Lemma skip_container_nothing pf fuel n rest (finish : Z -> M S Z) : forall k i s,
  Z.of_nat k = n - i -> 0 <= i -> n < 2 ^ 32 -> (k <= fuel)%nat ->
  front s (kcXMLTagO :: rest) -> ahead2 s = 0%nat -> (0 < pf)%nat -> forall res,
  0 <= res < 2 ^ 31 ->
  exists s', skip_container [r ← readI32 (T := T) pf; mret r.1] fuel i n res finish s = finish res s' /\
    front s' (kcXMLTagO :: rest) /\ ahead2 s' = 0%nat.
Proof.
  revert fuel. intros fuel k. revert fuel. induction k as [|k IH]; intros fuel i s Ek Hi Hn Hf Hfr H2 Hpf res Hres.
  - exists s. destruct fuel; cbn [skip_container]; (destruct (Z.ltb_spec i n); [lia|done]).
  - destruct fuel as [|fuel]; [lia|]. cbn [skip_container]. destruct (Z.ltb_spec i n); [|lia].
    destruct (readI32_nothing pf s rest Hfr H2 Hpf) as (s1&E1&Hf1&Ha1).
    cbn [skip_elements]. rewrite (chkZ_run _ _ _ _ _ E1) by lia.
    rewrite Z.add_0_r, (wrapS_small 32) by lia. rewrite (wrapU_small 32) by lia.
    apply IH; done || lia.
Qed.

End Skip.

(** [skip] cannot skip a list of integers in XML.  The generated writers wrap
    each element of a base type in an element tag, [skip] reads the elements
    without it: it takes nothing for each of them and then fails on the end tag,
    whatever the number of elements. *)
Theorem xml_skip_list_fails `{!Texts} `{!TextsLaws} `{!Allocator} {T : Type} `{TT : TTransport T} `{TL : !TransportLaws T} (s : t T) (n : Z)
    (rest : list byte) (pf fuel : nat) :
  1 <= n < 2 ^ 31 ->
  let begin_tag := tag (bs "list" ++ attrs_text (list_attrs T_I32 n)) in
  front s (begin_tag ++ bs "<element>" ++ rest) ->
  (length begin_tag < pf)%nat -> zlen begin_tag < 2 ^ 31 -> (Z.to_nat n + 1 < fuel)%nat ->
  exists s', skip (H := protocol pf) fuel T_LIST s = Some (-1, s').
Proof.
  intros Hn begin_tag Hf Hpf Hsz Hfuel. destruct fuel as [|fuel]; [lia|]. cbn [skip].
  destruct (readElemsBegin_takes (bs "list") T_I32 n) with (fuel := pf) (s := s) (rest := bs "<element>" ++ rest)
    as (s1&E1&Hf1&[Ha1 _]); [split; [done|repeat constructor]|done|cbn; lia|done|done|done|].
  fold begin_tag in E1.
  rewrite (chkR_run (Protocol.readListBegin (Protocol := protocol pf)) _ s _ _ s1 E1) by lia.
  cbn [fst snd]. rewrite (bind_run (get (Some n)) _ s1 n s1) by done.
  destruct fuel as [|fuel]; [lia|].
  change (bs "<element>" ++ rest) with (kcXMLTagO :: (bs "element>" ++ rest)) in Hf1.
  change [elemType ← get (Some T_I32); skip (H := protocol pf) (Datatypes.S fuel) elemType]
    with [r ← readI32 (T := T) pf; mret r.1].
  destruct (skip_container_nothing pf (Datatypes.S fuel) n (bs "element>" ++ rest)
    (skip_finish (Protocol.readListEnd (Protocol := protocol pf))) (Z.to_nat n) 0 s1) with (res := zlen begin_tag) as (s2&E2&Hf2&Ha2);
    [lia|lia|lia|lia|done|done|lia|lia|].
  rewrite E2. unfold skip_finish.
  destruct (byte_read_front s2 _ _ Hf2) as (s3&E3&Hf3&_).
  destruct (byte_read_front s3 x65 (bs "lement>" ++ rest) Hf3) as (s4&E4&_).
  exists s4. unfold chkZ, Protocol.readListEnd, protocol, readListEnd, readXMLTag, readXMLSyntaxChar.
  unfold mbind, M_bind. rewrite E3. cbn [mbind option_bind].
  rewrite bool_decide_eq_true_2 by done. cbn. rewrite E4. done.
Qed.

Lemma xml_skip_list_fails_witness :
  let _ := TMemoryBuffer.total_allocator in
  let _ := decimal_texts in
  let text := bs "<list type=" ++ [quote] ++ bs "i32" ++ [quote] ++ bs " size=" ++ [quote] ++ bs "1" ++
    [quote] ++ bs "><element>5</element></list>" in
  exists b s', TMemoryBuffer.new_buffer (Some text) (zlen text) TMemoryBuffer.OBSERVE = Some b /\
    skip (H := protocol 100) 10 T_LIST (new b x00 x00 x00) = Some (-1, s').
Proof.
  intros A X text.
  destruct (TMemoryBuffer.new_buffer (Some text) (zlen text) TMemoryBuffer.OBSERVE) as [b|] eqn:Eb;
    [|discriminate Eb].
  destruct (xml_skip_list_fails (new b x00 x00 x00) 1 (bs "5</element></list>") 100 10) as (s'&E).
  - lia.
  - injection Eb as <-. split; [|split; [reflexivity|split; [discriminate|reflexivity]]].
    vm_compute. intuition (discriminate || congruence).
  - apply Nat.ltb_lt. reflexivity.
  - reflexivity.
  - apply Nat.ltb_lt. reflexivity.
  - exists b, s'. split; [reflexivity|exact E].
Defined.

End XmlSkip.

EXERCISE BRIEF>
Could you report all lines of the listing that hold "TMemoryBuffer"?

ANSWER>
  let _ := TMemoryBuffer.total_allocator in
  exists b s', TMemoryBuffer.new_buffer (Some text) (zlen text) TMemoryBuffer.OBSERVE = Some b /\
  destruct (TMemoryBuffer.new_buffer (Some text) (zlen text) TMemoryBuffer.OBSERVE) as [b|] eqn:Eb;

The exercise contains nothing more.